France’s Academy of Cinema Arts and Techniques, which organises the country’s César awards, has called for calm from the film industry after some 200 French stars and filmmakers put out an open letter on the website of Le Monde newspaper on Monday night calling for “a complete overhaul” of the body.
”We call for calm so that the smooth running of the 45th César ceremony is not put in danger,” the organisation, also known as the César Academy, said in a statement on Tuesday morning.
The signatories included actors Omar Sy, Chiara Mastroianni, Léa Seydoux, Roschdy Zem and Bérénice Bejo, and directors Céline Sciamma, Michel Hazanavicius and Arnaud Desplechin, all of whom are paid-up members of the body.
They said the time had come for the democratisation of the 45-year-old organisation, which is run by the unelected, charitable Association for the Promotion of Cinema (APC) which appoints the board of directors.
The signatories complained that aside from the right to vote on the César awards, their membership gave them no say in running the body or the annual César ceremony
In response, the academy said on Tuesday its board of directors was going to call on National Cinema Centre (CNC) president Dominique Boutonnat to appoint a mediator to oversee the reform of the body and its statutes, which date back to its creation in 1974 by producer Georges Cravenne.
The organisation and its long-time president Alain Terzian have been in hot water since mid-January when it came to light filmmakers Claire Denis and Virginie Despentes had been omitted from the guestlist for its annual Dîner des Révélations event, focused on emerging talent.
As part of the initiative, the young guests are invited to nominate an established cinema professional they would like to accompany them to the dinner as their sponsor. Terzian was left red-faced when it emerged he had nixed requests for Denis and Despentes.

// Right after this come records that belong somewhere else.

Lemma rmatvec_scalar_mul {FP : TreeDefinite P} (A : LinearOperator P D)
  (u u1 : P) (t : R) (v : D) :
  Adjoint A ->
  rmatvec A u (tree_scalar_mul t v) = tree_scalar_mul t (rmatvec A u1 v).
Proof.
  intros AA. apply tree_vdot_definite. intros h.
  rewrite tree_vdot_scalar_mul_r, <- !joint_adjoint.
  apply tree_vdot_scalar_mul_r.
Qed.

(** X1: the closure [matvec] of [run] is a linear map on KKT points: it is
    additive and homogeneous, for linear operators Q and A. *)
Theorem matvec_linear {FP : TreeDefinite P}
  (Q : LinearOperator P P) (A : LinearOperator P D) :
  Linear Q -> Linear A -> Adjoint A ->
  (forall p q : P * D,
     fst (matvec Q A (tree_add p q))
     = tree_add (fst (matvec Q A p)) (fst (matvec Q A q)))
  /\ (forall (t : R) (p : P * D),
        fst (matvec Q A (tree_scalar_mul t p))
        = tree_scalar_mul t (fst (matvec Q A p))).
Proof.
  intros LQ LA AA. split.
  - intros [pu pd] [qu qd]. simpl tree_add at 1.
    rewrite !matvec_eq. simpl. rewrite !joint_apply. f_equal.
    + fold (rmatvec A (tree_add pu qu) (tree_add pd qd)).
      rewrite (@rmatvec_add FP A (tree_add pu qu) pu qu pd qd AA).
      rewrite apply_add. unfold rmatvec.
      apply tree_vdot_definite. intros h.
      rewrite !tree_vdot_add_r. ring.
    + apply apply_add.
  - intros t [pu pd]. simpl tree_scalar_mul at 1.
    rewrite !matvec_eq. simpl. rewrite !joint_apply. f_equal.
    + fold (rmatvec A (tree_scalar_mul t pu) (tree_scalar_mul t pd)).
      rewrite (@rmatvec_scalar_mul FP A (tree_scalar_mul t pu) pu t pd AA).
      rewrite apply_scalar_mul. unfold rmatvec.
      apply tree_vdot_definite. intros h.
      rewrite tree_vdot_add_r, !tree_vdot_scalar_mul_r, tree_vdot_add_r.
      ring.
    + apply apply_scalar_mul.
Qed.

(** X2: if the closure [matvec] of [run] is self-adjoint, then Q is symmetric:
    a solver for symmetric systems can only be plugged in for a symmetric
    Q. *)
Theorem matvec_self_adjoint_only_if_symmetric
  (Q : LinearOperator P P) (A : LinearOperator P D) (d : D) :
  Adjoint A ->
  (forall p q : P * D,
     tree_vdot (fst (matvec Q A p)) q = tree_vdot p (fst (matvec Q A q))) ->
  symmetric Q.
Proof.
  intros AA H x y.
  specialize (H (x, tree_zeros_like d) (y, tree_zeros_like d)).
  rewrite !matvec_eq in H. simpl in H.
  rewrite tree_vdot_add_l, tree_vdot_add_r in H.
  rewrite tree_vdot_zeros_l, tree_vdot_zeros_r in H.
  fold (rmatvec A x (tree_zeros_like d)) in H.
  fold (rmatvec A y (tree_zeros_like d)) in H.
  rewrite <- (joint_adjoint y x (tree_zeros_like d)) in H.
  rewrite (tree_vdot_comm (rmatvec A x (tree_zeros_like d)) y) in H.
  rewrite <- (joint_adjoint x y (tree_zeros_like d)) in H.
  rewrite !tree_vdot_zeros_r in H.
  lra.
Qed.

End SaddlePointAlgebra.

(* ================================================================== *)
(** * What the solve computes *)
(* ================================================================== *)

Section Minimizer.

Context {PQ PA P D : Type}.
Context {TP : TreeOps P} {TD : TreeOps D}.
Context {LP : TreeLaws P} {LD : TreeLaws D}.

(** The objective at x + h, for a symmetric and additive Q. *)
Lemma obj_fun_add (matvec_Q : PQ -> LinearOperator P P)
  (params_Q : PQ) (c x h : P) :
  Linear (matvec_Q params_Q) -> symmetric (matvec_Q params_Q) ->
  obj_fun matvec_Q (tree_add x h) (params_Q, c)
  = obj_fun matvec_Q x (params_Q, c)
    + tree_vdot (tree_add (matvec_Q params_Q x) c) h
    + 0.5 * tree_vdot h (matvec_Q params_Q h).
Proof.
  intros LQ SQ. unfold obj_fun.
  rewrite apply_add.
  rewrite !tree_vdot_add_l, !tree_vdot_add_r.
  rewrite <- (SQ x h), (tree_vdot_comm h (matvec_Q params_Q x)).
  rewrite (tree_vdot_comm h c).
  replace 0.5 with (/ 2) by lra.
  field.
Qed.

(** The equality function vanishes exactly on the feasible set. *)
Lemma eq_fun_zero_iff (matvec_A : PA -> LinearOperator P D)
  (params_A : PA) (b : D) (x : P) :
  eq_fun matvec_A x (params_A, b) = tree_zeros_like b
  <-> matvec_A params_A x = b.
Proof.
  unfold eq_fun.
  rewrite (tree_zeros_like_const b (matvec_A params_A x)).
  apply tree_sub_zeros_iff.
Qed.

(** An additive operator that takes the same value at x and at x + h
    vanishes at h. *)
Lemma apply_difference_zero (A : LinearOperator P D) (x y : P) :
  Linear A -> A x = A y ->
  A (tree_sub y x) = tree_zeros_like (A (tree_sub y x)).
Proof.
  intros LA E.
  apply tree_add_cancel_zero with (b := A x).
  rewrite <- apply_add, tree_add_sub_cancel. now symmetry.
Qed.

(** A solution (x, lambda) of the saddle-point system with the right-hand
    side (-c, b) that [run] forms is feasible and minimises the objective
    over the feasible set, when Q is symmetric positive semidefinite. *)
Lemma saddle_point_solution_minimizes
  (matvec_Q : PQ -> LinearOperator P P) (matvec_A : PA -> LinearOperator P D)
  (params_Q : PQ) (c : P) (params_A : PA) (b : D) (u : P * D) :
  Linear (matvec_Q params_Q) -> symmetric (matvec_Q params_Q) ->
  positive_semidefinite (matvec_Q params_Q) ->
  Linear (matvec_A params_A) -> Adjoint (matvec_A params_A) ->
  fst (matvec (matvec_Q params_Q) (matvec_A params_A) u)
  = (tree_negative c, b) ->
  eq_fun matvec_A (fst u) (params_A, b) = tree_zeros_like b
  /\ forall y : P,
       eq_fun matvec_A y (params_A, b) = tree_zeros_like b ->
       obj_fun matvec_Q (fst u) (params_Q, c)
       <= obj_fun matvec_Q y (params_Q, c).
Proof.
  intros LQ SQ PSD LA AA E. destruct u as [x lam].
  rewrite matvec_eq in E. simpl in E. injection E as E1 E2.
  rewrite joint_apply in E2. cbn [fst].
  split; [now apply eq_fun_zero_iff|].
  intros y Hy. apply eq_fun_zero_iff in Hy.
  pose (h := tree_sub y x).
  assert (Ah : matvec_A params_A h = tree_zeros_like (matvec_A params_A h)).
  { apply apply_difference_zero; [exact LA|]. now rewrite E2, Hy. }
  rewrite <- (tree_add_sub_cancel x y). fold h.
  rewrite (@obj_fun_add matvec_Q params_Q c x h LQ SQ).
  assert (G : tree_vdot (tree_add (matvec_Q params_Q x) c) h = 0).
  { rewrite tree_vdot_add_l.
    assert (N : tree_vdot (tree_negative c) h
                = tree_vdot (matvec_Q params_Q x) h).
    { rewrite <- E1, tree_vdot_add_l.
      fold (rmatvec (matvec_A params_A) x lam).
      rewrite (tree_vdot_comm (rmatvec (matvec_A params_A) x lam) h).
      rewrite <- (joint_adjoint x h lam), Ah, tree_vdot_zeros_l. ring. }
    rewrite tree_vdot_negative_l in N. lra. }
  rewrite G. specialize (PSD h). lra.
Qed.

(** X3: two solutions of the saddle-point system with the same right-hand side
    have the same primal component, when Q is definite on the kernel of
    A. *)
Theorem saddle_point_primal_unique
  (Q : LinearOperator P P) (A : LinearOperator P D) (u1 u2 : P * D) :
  Linear Q -> Linear A -> Adjoint A -> definite_on_kernel Q A ->
  fst (matvec Q A u1) = fst (matvec Q A u2) ->
  fst u1 = fst u2.
Proof.
  intros LQ LA AA PD E. destruct u1 as [x1 l1], u2 as [x2 l2].
  rewrite !matvec_eq in E. simpl in E. injection E as E1 E2.
  rewrite !joint_apply in E2. simpl.
  pose (h := tree_sub x2 x1).
  assert (Ah : A h = tree_zeros_like (A h)).
  { apply apply_difference_zero; assumption. }
  assert (Qh : tree_vdot h (Q h) = 0).
  { apply (f_equal (fun z => tree_vdot z h)) in E1.
    fold (rmatvec A x1 l1) in E1. fold (rmatvec A x2 l2) in E1.
    rewrite !tree_vdot_add_l in E1.
    rewrite (tree_vdot_comm (rmatvec A x1 l1) h) in E1.
    rewrite (tree_vdot_comm (rmatvec A x2 l2) h) in E1.
    rewrite <- !joint_adjoint, Ah, !tree_vdot_zeros_l in E1.
    assert (X : Q x2 = tree_add (Q x1) (Q h)).
    { rewrite <- apply_add. unfold h. now rewrite tree_add_sub_cancel. }
    rewrite X, tree_vdot_add_l in E1.
    rewrite (tree_vdot_comm h). lra. }
  specialize (PD h Ah Qh).
  rewrite <- (tree_add_sub_cancel x1 x2). fold h.
  rewrite PD. symmetry. apply tree_add_zeros.
Qed.

(** X4: the derivative of the objective at x in the direction h is
    <(Q x + Q^T x) / 2 + c, h>; for a symmetric Q it is <Q x + c, h>. *)
Theorem obj_fun_directional_derivative
  (matvec_Q : PQ -> LinearOperator P P) (params_Q : PQ) (c x h : P) :
  Linear (matvec_Q params_Q) -> Adjoint (matvec_Q params_Q) ->
  derivable_pt_lim
    (fun t => obj_fun matvec_Q (tree_add x (tree_scalar_mul t h)) (params_Q, c))
    0
    (tree_vdot
       (tree_add
          (tree_scalar_mul 0.5
             (tree_add (matvec_Q params_Q x)
                       (rmatvec (matvec_Q params_Q) x x)))
          c)
       h)
  /\ (symmetric (matvec_Q params_Q) ->
      derivable_pt_lim
        (fun t =>
           obj_fun matvec_Q (tree_add x (tree_scalar_mul t h)) (params_Q, c))
        0
        (tree_vdot (tree_add (matvec_Q params_Q x) c) h)).
Proof.
  intros LQ AQ. split.
  - apply (@quadratic_at_directional_derivative P TP
             (fun y => obj_fun matvec_Q y (params_Q, c))).
    now apply obj_fun_quadratic_general.
  - intros SQ.
    apply (@quadratic_at_directional_derivative P TP
             (fun y => obj_fun matvec_Q y (params_Q, c))).
    now apply obj_fun_quadratic.
Qed.

End Minimizer.

(* ================================================================== *)
(** * What [run] returns and what it reads *)
(* ================================================================== *)

Section RunProperties.

Context {PQ PA P D DI : Type}.
Context {TP : TreeOps P} {TD : TreeOps D} {TI : TreeOps DI}.
Context {AD : Autodiff P}.
Context {DQ : Dense PQ P P} {DA : Dense PA P D}.

(** X6: whatever error the validation function raises, [run] raises that same
    error, leaves the solver object as it was, and has made no call but the
    validation. *)
Theorem run_propagates_validation_error
  (check_params : PQ * P -> PA * D -> exn + unit)
  (self : EqualityConstrainedQP (DI := DI))
  (init_params : option (KKTSolution P D DI))
  (params_obj : PQ * P) (params_eq : PA * D) (e : exn) :
  _check_params self = true ->
  check_params params_obj params_eq = inl e ->
  run check_params init_params params_obj params_eq self
  = (inl e, self, [ev_check_params params_obj params_eq]).
Proof.
  intros Hflag He.
  destruct params_obj as [params_Q c], params_eq as [params_A b].
  rewrite run_eq. cbv zeta. now rewrite Hflag, He.
Qed.

(** X7: [run] reads only the attributes _check_params, matvec_Q, matvec_A,
    solve, tol and maxiter: on two solver objects that agree on these it
    returns the same result and makes the same calls, whatever their jit,
    implicit_diff_solve and optimality_fun attributes are. *)
Theorem run_reads_only
  (check_params : PQ * P -> PA * D -> exn + unit)
  (self self' : EqualityConstrainedQP (DI := DI))
  (init_params : option (KKTSolution P D DI))
  (params_obj : PQ * P) (params_eq : PA * D) :
  _check_params self = _check_params self' ->
  matvec_Q self = matvec_Q self' ->
  matvec_A self = matvec_A self' ->
  solve self = solve self' ->
  tol self = tol self' ->
  maxiter self = maxiter self' ->
  outcome (run check_params init_params params_obj params_eq self)
  = outcome (run check_params init_params params_obj params_eq self')
  /\ calls (run check_params init_params params_obj params_eq self)
     = calls (run check_params init_params params_obj params_eq self').
Proof.
  intros Ef EQ EA Es Et Em.
  destruct params_obj as [params_Q c], params_eq as [params_A b].
  rewrite !run_eq. cbv zeta. rewrite Ef, EQ, EA, Es, Et, Em.
  destruct (_check_params self'); [|split; reflexivity].
  destruct (check_params (params_Q, c) (params_A, b)); split; reflexivity.
Qed.

(** X5: when the linear solver returns a solution of the saddle-point system,
    [run] returns a primal point that satisfies the equality constraint and
    minimises the objective 0.5 <x, Q x> + <c, x> over the feasible set,
    for a symmetric positive semidefinite Q. *)
Theorem run_returns_minimizer {LP : TreeLaws P} {LD : TreeLaws D}
  (check_params : PQ * P -> PA * D -> exn + unit)
  (self : EqualityConstrainedQP (DI := DI))
  (init_params : option (KKTSolution P D DI))
  (params_Q : PQ) (c : P) (params_A : PA) (b : D) :
  (_check_params self = true ->
   check_params (params_Q, c) (params_A, b) = inr tt) ->
  Linear (matvec_Q self params_Q) -> symmetric (matvec_Q self params_Q) ->
  positive_semidefinite (matvec_Q self params_Q) ->
  Linear (matvec_A self params_A) -> Adjoint (matvec_A self params_A) ->
  fst (matvec (matvec_Q self params_Q) (matvec_A self params_A)
         (fst (solve self
                 (matvec (matvec_Q self params_Q) (matvec_A self params_A))
                 (tree_negative c, b) (tol self) (maxiter self))))
  = (tree_negative c, b) ->
  exists step : OptStep (KKTSolution P D DI),
    outcome (run check_params init_params (params_Q, c) (params_A, b) self)
    = inr step
    /\ eq_fun (matvec_A self) (primal (params step)) (params_A, b)
       = tree_zeros_like b
    /\ forall y : P,
         eq_fun (matvec_A self) y (params_A, b) = tree_zeros_like b ->
         obj_fun (matvec_Q self) (primal (params step)) (params_Q, c)
         <= obj_fun (matvec_Q self) y (params_Q, c).
Proof.
  intros Hcheck LQ SQ PSD LA AA Hsol.
  eexists. split.
  - rewrite run_eq. cbv zeta.
    destruct (_check_params self); [rewrite (Hcheck eq_refl)|]; reflexivity.
  - cbn [params primal].
    exact (@saddle_point_solution_minimizes PQ PA P D TP TD LP LD
             (matvec_Q self) (matvec_A self) params_Q c params_A b _
             LQ SQ PSD LA AA Hsol).
Qed.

He put out a statement apologising for the gaffe but the incident prompted scrutiny of the body’s governance, how it runs its finances, the membership recruitment process and the lack of gender parity and diversity within its ranks.
“On the day of the Dîner des Révélations, we learned that two of the female sponsors chosen by the young actors to accompany them had been refused by the César Academy in an arbitrary, even discriminatory way,” the open letter from the 200 French film personalities read.
“Today, it seems that the refusal of these two female sponsors is just one aspect of the general state of dysfunction at the Academy of Cinema Arts and Techniques as well as the charitable association (the APC) which runs it,” it continued.
Promised reforms
In an interview with French newspaper Le Journal Du Dimanche on Sunday (February 9), Terzian set out a series of measures the César Academy was going to implement to reform and modernise the organisation.
They included recruiting an extra 700 to 800 female cinema professionals to balance out the current 65:35 male/female gender split and inviting another 12 “qualified” women onto its board of directors, which currently numbers 21 members.
The César Academy reiterated these promises in an official statement that it sent out on Monday evening, just three hours before the open letter was posted on Le Monde, in what now appears to have been a pre-emptive move.
But his promises have not won over the wider cinema community.
“We’re overjoyed with these upcoming changes but we don’t think their sufficient,” the 200 film professionals responded in their open letter.
They dismissed Terzian’s pledge to appoint 12 new female members to the board of directors, saying it would carry on the old “elitist and closed system” that was currently in place.
“It would simply be part of the same system of co-optation, a vestige of an era we want to revolutionise,” the letter read.
It said the board of directors should instead be voted in democratically by all 4,700 members of the César Academy.
In the backdrop, the César Academy is also under scrutiny after controversial director Roman Polanski’s An Officer And A Spy won the most nominations in the first round of voting for the upcoming César awards.
The 12 nominations for the period drama came less than three months after fresh rape allegations against Polanski by a French photographer emerged, which the director has denied.
Quizzed on the issue in the Le Journal Du Dimanche interview, Terzian acknowledged the nominations and awards could have ended up being different “if as many women as men voted”.
Women’s rights activists have pledged to picket the awards ceremony at the Salle Pleyel in central Paris at the end of February. If it goes ahead as planned, its 1,700 guests could be in for a rowdy red carpet.